Despite utf8 encoding some characters fail to be r

2019-08-08 04:03发布

问题:

I'm trying to scrape an RSS with a news title like this:

<title>Photo of iceberg that is believed to have sunk Titanic sold at auction for £21,000 alongside &amp;#039;world&amp;#039;s most valuable biscuit&amp;#039;</title>

This is effectively how I'm using Beautiful Soup to scrape it:

soup = BeautifulSoup(xml, 'xml')
start = soup.findAll('item')
for i in start:
    news, is_created = News.create_or_update(news_id,                                                  
    head_line=i.title.text.encode('utf-8').strip(),
    ...)

However despite this effort the title remains like this:

Photo of iceberg that is believed to have sunk Titanic sold at auction for \xa321,000 alongside &#039;world&#039;s most valuable biscuit&#039;

Would it be easier just to convert these special characters into ASCII character?

回答1:

For the example you provide, this works for me:

from bs4 import BeautifulSoup
import html

xml='<title>Photo of iceberg that is believed to have sunk Titanic sold at auction for £21,000 alongside &amp;#039;world&amp;#039;s most valuable biscuit&amp;#039;</title>'
soup = BeautifulSoup(xml, 'lxml')
print(html.unescape(soup.get_text()))

html.unescape handles the HTML entities. If Beautiful Soup is not handling the pound sign correctly, you may need to specify the encoding when creating the BeautifulSoup object, e.g.

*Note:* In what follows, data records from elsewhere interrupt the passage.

Lemma route_worst_status_witness :
  exists res s, routeZones_LimitRequest demo_group demo_req demo_ctx [] = Ret ((res, None), s) /\
    res = Some st_deny.
Proof.
  destruct (route_worst_status demo_group demo_req demo_ctx [] [st_allow; st_deny] _
    ltac:(simpl; lia) eq_refl) as (res & E & Hn & Hm).
  { repeat apply Forall_cons_2; [apply sane_ranged, st_allow_sane|apply sane_ranged, st_deny_sane|done]. }
  eexists res, _. split; [exact E|]. destruct res as [m|]; [|by destruct (proj1 Hn eq_refl)].
  destruct (Hm m eq_refl) as [Hin Hmax].
  apply elem_of_cons in Hin as [->|[->|Hin%elem_of_nil]%elem_of_cons]; [|done|done].
  specialize (Hmax st_deny ltac:(right; left)). by vm_compute in Hmax.
Defined.

Lemma route_denies_iff_any_witness :
  exists res s, routeZones_LimitRequest demo_group demo_req demo_ctx [] = Ret ((res, None), s) /\
    Status.OK res = false.
Proof.
  destruct (route_denies_iff_any demo_group demo_req demo_ctx [] [st_allow; st_deny]
    [Some (Zone.mkLimit []); Some (Zone.mkLimit [])]
    ltac:(simpl; lia)) as (res & E & Hk & _); [| | |reflexivity|].
  - repeat apply Forall_cons_2; [apply st_allow_sane|apply st_deny_sane|done].
  - unfold Zone.req_ok. simpl. lia.
  - done.
  - eexists res, _. split; [exact E|]. exact Hk.
Defined.

Definition demo_registry : gmap string const_zone := {[ "a" := demo_zone "a" st_allow ]}.
(* ===== verification/ZoneDrivers.v ===== *)
(** * The zone drivers of the repository: infra/ratelimit/zone/local/factory.go,
    infra/ratelimit/zone/redis/factory.go

    The two factories, the schemes their packages register, and what [NewZone] of driver.go
    builds once both are loaded; the limit options of a request (request.go) and the size of a
    type (memory_zone.go).  The redis client is a parameter: parsing its URL and pinging its
    server. *)
From stdpp Require Import prelude strings list gmap.
From Stdlib Require Import ZArith Lia.
From S2P Require Import Prelude Rate Size Keys Status Zone LocalZone.
Local Open Scope Z_scope.
Local Open Scope go_scope.

Module ZoneDrivers.

(** ** The factories *)

(** [redis.Options], as far as the factory looks. *)
Record redisOptions := mkRedis { ClientName : string; Addr : string }.

(** A zone in memory, with the capacity of its table; a zone on a redis server, with the
    client it uses. *)
Inductive zone :=
| memoryZone (opts : Zone.Options) (capacity : Z)
| redisZone (opts : Zone.Options) (client : redisOptions).

Definition Options (z : zone) : Zone.Options :=
  match z with memoryZone o _ => o | redisZone o _ => o end.

(** [Options] of a zone of [NewZone]; the forbidden zone gives its own. *)
Definition any_Options (z : Zone.AnyZone) : Zone.Options :=
  match z with Zone.forbidden_zone o => o | Zone.driver_zone z => Options z end.

(** local/factory.go *)
Definition local_New (dataSource : string) (options : Zone.Options) : res string zone :=
  Ok (memoryZone options (LocalZone.zone_capacity options)).

Section Redis.
(** [redis.ParseURL], and the answer of the server to the first ping. *)
Context (ParseURL : string -> res string redisOptions) (Ping : redisOptions -> option string).
Lemma read_parses date limit a r x y : exists st,
  read_reply ParseFloat date limit [RInt a; RInt r; RStr (tostring x); RStr (tostring y)] = Ret (Ok st) /\
  Status.Allowed st = u32 a /\ Status.Limit st = limit.
Proof.
  unfold read_reply. simpl. destruct (ParseFloat_tostring x) as [u ->]. simpl. destruct (ParseFloat_tostring y) as [v ->]. simpl.
  by eexists.
Qed.

(** The sliding window of redis does not look at the cost of a request: the answer and the state of the
    server are those of a request of cost one, and a request that gets through is granted one
    token, whatever it asked for. *)
Theorem sliding_ignores_cost key date rate cost t :
  slidingWindow ParseFloat run key date rate cost t = slidingWindow ParseFloat run key date rate 1 t /\
  exists st t', slidingWindow ParseFloat run key date rate cost t = Ret (Ok st, t') /\ (Status.Allowed st = 0 \/ Status.Allowed st = 1).
Proof.
  split; [done|]. unfold slidingWindow, run. rewrite decide_True by done.
  unfold sliding_window_lua. destruct (_ <? 0).
  - edestruct read_parses as (st & -> & Ha & _). simpl. eexists _, _. split; [done|]. rewrite Ha. by left.
  - edestruct read_parses as (st & -> & Ha & _). simpl. eexists _, _. split; [done|]. rewrite Ha. by right.
Qed.

Context {HL : ZRedisLaws T}.

(** Calls of a sliding window, with what happens to the server between them. *)
Fixpoint sliding_run (key : string) (rate : Rate.Rate) (calls : list ((T -> T) * (Z * Z))) (t : T) : outcome (list (option Z)) :=
  match calls with
  | [] => Ret []
  | (pause, (date, cost)) :: rest =>
      let! (result, t) := slidingWindow ParseFloat run key date rate cost (pause t) in
      let! out := sliding_run key rate rest t in
      Ret (match result with Ok st => Some (Status.Allowed st) | Err _ => None end :: out)
  end.

Lemma sliding_empty key date rate cost t : 1 <= Rate.Limit rate < 2 ^ 53 -> floor (Status.Seconds (Rate.Window rate)) = 0 ->
  z_members key t = [] ->
  exists st t', slidingWindow ParseFloat run key date rate cost t = Ret (Ok st, t') /\ Status.Allowed st = 1 /\ z_members key t' = [].
Proof.
  intros Hl Hw Hm. unfold slidingWindow, run. rewrite decide_True by done.
  destruct (Float64.of_Z_exact_int (Rate.Limit rate)) as [El Hd]; [lia|].
  rewrite (Float64.ftrunc_exact _ _ Hd El). unfold sliding_window_lua. rewrite Hw, remrange_members, Hm, filter_nil. cbn [length].
  destruct (Z.ltb_spec (Rate.Limit rate - Z.of_nat 0 - 1) 0); [lia|]. cbn beta iota zeta.
  edestruct read_parses as (st & -> & Ha & _). simpl. eexists _, _. split; [done|]. split; [by rewrite Ha|].
  by rewrite expire_members.
Qed.

(** A sliding window shorter than a second limits nothing on redis: its length is cut down to whole
    seconds, that is to none, so each call finds an empty window and removes the key after it has added itself; any
    number of calls is granted, whatever the pauses between them, as long as nothing else writes the key. *)
Theorem subsecond_window_unlimited key rate calls t : 1 <= Rate.Limit rate < 2 ^ 53 ->
  floor (Status.Seconds (Rate.Window rate)) = 0 -> z_members key t = [] ->
  Forall (fun c => forall t, z_members key t = [] -> z_members key (c.1 t) = []) calls ->
  sliding_run key rate calls t = Ret (map (fun _ => Some 1) calls).
Proof.
  intros Hl Hw Hm Hc. revert t Hm. induction Hc as [|[pause [date cost]] calls Hp Hc IH]; intros t Hm; [done|].
  cbn [sliding_run map]. destruct (sliding_empty key date rate cost (pause t) Hl Hw (Hp t Hm)) as (st & t' & -> & Ha & Hm').
  cbn [outcome_bind]. rewrite (IH t' Hm'). cbn [outcome_bind]. by rewrite Ha.
Qed.

(** ** The quota of a sliding window *)

(** A call of the script at the time of the server; the second part are the dates granted so far. *)
Definition sliding_call (key : string) (limit : Z) (window : f64) (x : T * list f64) : T * list f64 :=
  let '(t, granted) := x in
  match sliding_window_lua key limit window t with
  | (RInt 1 :: _, t') => (t', granted ++ [lua_date t])
  | (_, t') => (t', granted)
  end.

(** The steps of a window in use: a call, time passing, or the key expiring once its members have left the window;
    the start of the window does not go back. *)
Inductive sstep (key : string) (limit : Z) (window : f64) : T * list f64 -> T * list f64 -> Prop :=
| s_call x : sstep key limit window x (sliding_call key limit window x)
| s_pass t t' granted : z_members key t' = z_members key t ->
    fle (window_start (floor window) t) (window_start (floor window) t') = true ->
    sstep key limit window (t, granted) (t', granted)
| s_expire t t' granted : z_members key t' = [] ->
    Forall (fun m => fle m (window_start (floor window) t') = true) (z_members key t) ->
    fle (window_start (floor window) t) (window_start (floor window) t') = true ->
    sstep key limit window (t, granted) (t', granted).

(** Doubles with a positive denominator. *)
Definition proper (x : f64) : Prop := 0 < Float64.fden x.

Lemma fadd_proper x y : proper x -> proper y -> proper (Float64.fadd x y).
Proof.
  unfold proper, Float64.fadd, Float64.f64_round. intros Hx Hy.
  destruct (Z.eqb_spec (Float64.fnum x * Float64.fden y + Float64.fnum y * Float64.fden x) 0); [done|].
  destruct (Z.ltb_spec (Float64.fnum x * Float64.fden y + Float64.fnum y * Float64.fden x) 0); apply Float64.round_pos_den.
Qed.

Lemma of_Z_proper z : proper (Float64.of_Z z).
Proof.
  unfold proper, Float64.of_Z, Float64.f64_round. destruct (z =? 0); [done|]. destruct (z <? 0); apply Float64.round_pos_den.
Qed.

Lemma fsub_proper x y : proper x -> proper y -> proper (Float64.fsub x y).
Proof. intros Hx Hy. unfold Float64.fsub. by apply fadd_proper. Qed.

Lemma fdiv_proper x y : proper (Float64.fdiv x y).
Proof.
  unfold proper, Float64.fdiv, Float64.f64_round. destruct (_ =? 0); [done|]. destruct (_ <? 0); apply Float64.round_pos_den.
Qed.

Lemma lua_date_proper t : proper (lua_date t).
Proof.
  unfold lua_date. destruct (z_time t). apply fadd_proper; [apply fsub_proper; apply of_Z_proper|apply fdiv_proper].
Qed.

Lemma window_start_proper per t : proper (window_start per t).
Proof. apply fsub_proper; [apply lua_date_proper|apply of_Z_proper]. Qed.

Lemma fle_trans x y z : proper x -> proper y -> proper z -> fle x y = true -> fle y z = true -> fle x z = true.
Proof. unfold proper, fle. intros Hx Hy Hz [=H1%Z.leb_le] [=H2%Z.leb_le]. apply Z.leb_le. nia. Qed.

Lemma feq_fle x y z : proper x -> proper y -> proper z -> feq x y = true -> fle y z = fle x z.
Proof. unfold proper, feq, fle. intros Hx Hy Hz [=H%Z.eqb_eq]. apply eq_true_iff_eq. rewrite !Z.leb_le. nia. Qed.

(** What holds of a window in use: at most [limit] members, and every date granted is a member or
    before the window. *)
Definition window_inv (key : string) (limit : Z) (window : f64) (x : T * list f64) : Prop :=
  Forall proper (z_members key x.1) /\ Forall proper x.2 /\ Z.of_nat (length (z_members key x.1)) <= Z.max 0 limit /\
  forall d, d ∈ x.2 -> fle d (window_start (floor window) x.1) = true \/ exists m, m ∈ z_members key x.1 /\ feq d m = true.

(** The window after a call: the start is that of the call, and its members are those it found in the window,
    with the date of the call when it was granted. *)
Lemma call_members key limit window t : 0 < floor window ->
  let start := window_start (floor window) t in
  let kept := filter (fun x => fle zero x && fle x start = false) (z_members key t) in
  let '(r, t') := sliding_window_lua key limit window t in
  window_start (floor window) t' = start /\
  ((exists rest, r = RInt 0 :: rest) /\ z_members key t' = kept /\ limit <= Z.of_nat (length kept) \/
   (exists rest, r = RInt 1 :: rest) /\ Z.of_nat (length kept) < limit /\
   z_members key t' ≡ₚ (if existsb (feq (lua_date t)) kept then kept else lua_date t :: kept)).
Proof.
  intros Hw start kept. unfold sliding_window_lua. fold start.
  assert (z_members key (z_remrange key zero start t) = kept) as Hk by apply remrange_members. rewrite Hk.
  set (t1 := z_remrange key zero start t) in *. set (date := lua_date t).
  assert (forall u, z_time u = z_time t -> window_start (floor window) u = start) as Htime.
  { intros u Hu. unfold start, window_start, lua_date. by rewrite Hu. }
  destruct (Z.ltb_spec (limit - Z.of_nat (length kept) - 1) 0).
  - split; [apply Htime, (commands_time key zero start zero 0 t)|]. left. split; [by eexists|]. split; [done|lia].
  - destruct (commands_time key zero start date (floor window) t) as (E1 & _ & _). fold t1 in E1.
    destruct (commands_time key zero start date (floor window) t1) as (_ & E2 & _).
    destruct (commands_time key zero start date (floor window) (z_add key date t1)) as (_ & E3 & _).
    destruct (commands_time key zero start date (floor window) (z_add key date (z_add key date t1))) as (_ & _ & E4).
    split; [apply Htime; by rewrite E4, E3, E2, E1|]. right. split; [by eexists|]. split; [lia|].
    rewrite expire_members. destruct (Z.ltb_spec 0 (floor window)); [|lia].
    pose proof (add_members key date t1) as A1. rewrite Hk in A1.
    pose proof (add_members key date (z_add key date t1)) as A2.
    assert (existsb (feq date) (z_members key (z_add key date t1)) = true) as Hex.
    { apply existsb_exists. destruct (existsb (feq date) kept) eqn:E.
      - apply existsb_exists in E as (y & Hy & Hf). exists y. split; [|done]. by rewrite A1.
      - exists date. split; [rewrite A1; by left|]. unfold feq. apply Z.eqb_refl. }
    rewrite Hex in A2. by rewrite A2, A1.
Qed.
(** A read that overlaps a delete of its key brings the deleted value back: when the delete runs between the read's access to the
    second level and its refill of the first, the delete reports no error, and later reads return the value that was deleted. *)
Theorem refill_undoes_delete {K V} `{Countable K} (k : K) (v : V) (m1 m2 : gmap K V) : m1 !! k = None -> m2 !! k = Some v ->
  exists s1 s2 s3 s4,
    ml_access 0 (AtL1 (OGet k)) (mkML m1 m2) = (Goes (AtL2 (OGet k)), s1) /\
    ml_access 1 (AtL2 (OGet k)) s1 = (Goes (Refill k v), s2) /\
    ml_Delete (V := V) 2 k s2 = (None, s3) /\
    ml_access 3 (Refill k v) s3 = (Returns (Ok (Some v)), s4) /\
    l2 s4 !! k = None /\ fst (ml_Get 4 k s4) = Ok (Some v).
Proof.
  intros H1 H2. cbn. unfold noop_Get. rewrite H1. do 4 eexists. split; [done|]. cbn. unfold noop_Get. rewrite H2.
  split; [done|]. split; [done|]. split; [done|]. cbn. split; [apply lookup_delete_eq|].
  unfold ml_Get. cbn. unfold noop_Get. by rewrite lookup_insert_eq.
Qed.

(** ** Witnesses *)

(** A read of "a" that misses the first level, with a write of "b" between its accesses. *)
Abbreviation text_map := (gmap string Z).
Definition demo_levels : multiLevel text_map text_map := mkML ∅ {[ "a" := 5 ]}.
Definition demo_late : node (S1 := text_map) (S2 := text_map) := mkNode (mkML {[ "b" := 7 ]} {[ "a" := 5 ]}) [Refill "a" 5; AtL2 (OSet "b" 7)] (Some 5).

Lemma calls_demo_runs : runs (mstep "a") (mkNode demo_levels [] (Some 5)) demo_late.
Proof.
  eapply runs_step; [eapply runs_step; [eapply runs_step; [eapply runs_step; [eapply runs_step; [apply runs_refl|]|]|]|]|].
  - apply (m_begin "a" (OGet "a")). intros _. constructor.
  - apply (m_begin "a" (OSet "b" 7)). done.
  - apply (m_access "a" 0 (AtL1 (OGet "a")) 1 (Goes (AtL2 (OGet "a"))) demo_levels); done.
  - apply (m_access "a" 1 (AtL1 (OSet "b" 7)) 2 (Goes (AtL2 (OSet "b" 7))) (mkML {[ "b" := 7 ]} {[ "a" := 5 ]})); done.
  - apply (m_access "a" 0 (AtL2 (OGet "a")) 3 (Goes (Refill "a" 5)) (mkML {[ "b" := 7 ]} {[ "a" := 5 ]})); done.
Qed.

Lemma multilevel_no_stale_read_witness : latest demo_late = Some 5.
Proof.
  refine (multilevel_no_stale_read "a" demo_levels (Some 5) demo_late 0 (Refill "a" 5) 4 5 _ _ _ calls_demo_runs eq_refl eq_refl eq_refl eq_refl).
  - intros t v. cbn. by rewrite lookup_empty.
  - intros t v. cbn. by rewrite lookup_singleton_eq.
Defined.

Lemma refill_undoes_delete_witness : exists s, l2 s !! "a" = None /\ fst (ml_Get 4 "a" s) = Ok (Some 5).
Proof.
  destruct (refill_undoes_delete "a" 5 (∅ : text_map) {[ "a" := 5 ]}) as (s1 & s2 & s3 & s4 & _ & _ & _ & _ & ?); [done|done|].
  by exists s4.
Defined.

End CacheCalls.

soup = BeautifulSoup(xml, "lxml", from_encoding='latin-1')


回答2:

I finally believe to have found the problem. These characters above are escaped HTML inside an XML. What a mess. If you look at Independent's RSS most titles are affected like that.

So this is not an UTF8 problem. How can I encode any html characters in my title above before converting to to UTF8?

head_line=i.title.text.encode('utf-8').strip(),

I solved it by unescaping the title with HTMLParser and then encoding it with UTF8. Marco's answer did essentially the same. But the html library didn't work for me.

head_line=HTMLParser.HTMLParser().unescape(i.title.text).encode('utf-8').strip(),

I don't recommend using from_encoding='latin-1' as it causes other problems. The solution with unescaping and encode('utf-8') is enough to decode the £ into \xa3, which is proper Unicode chars.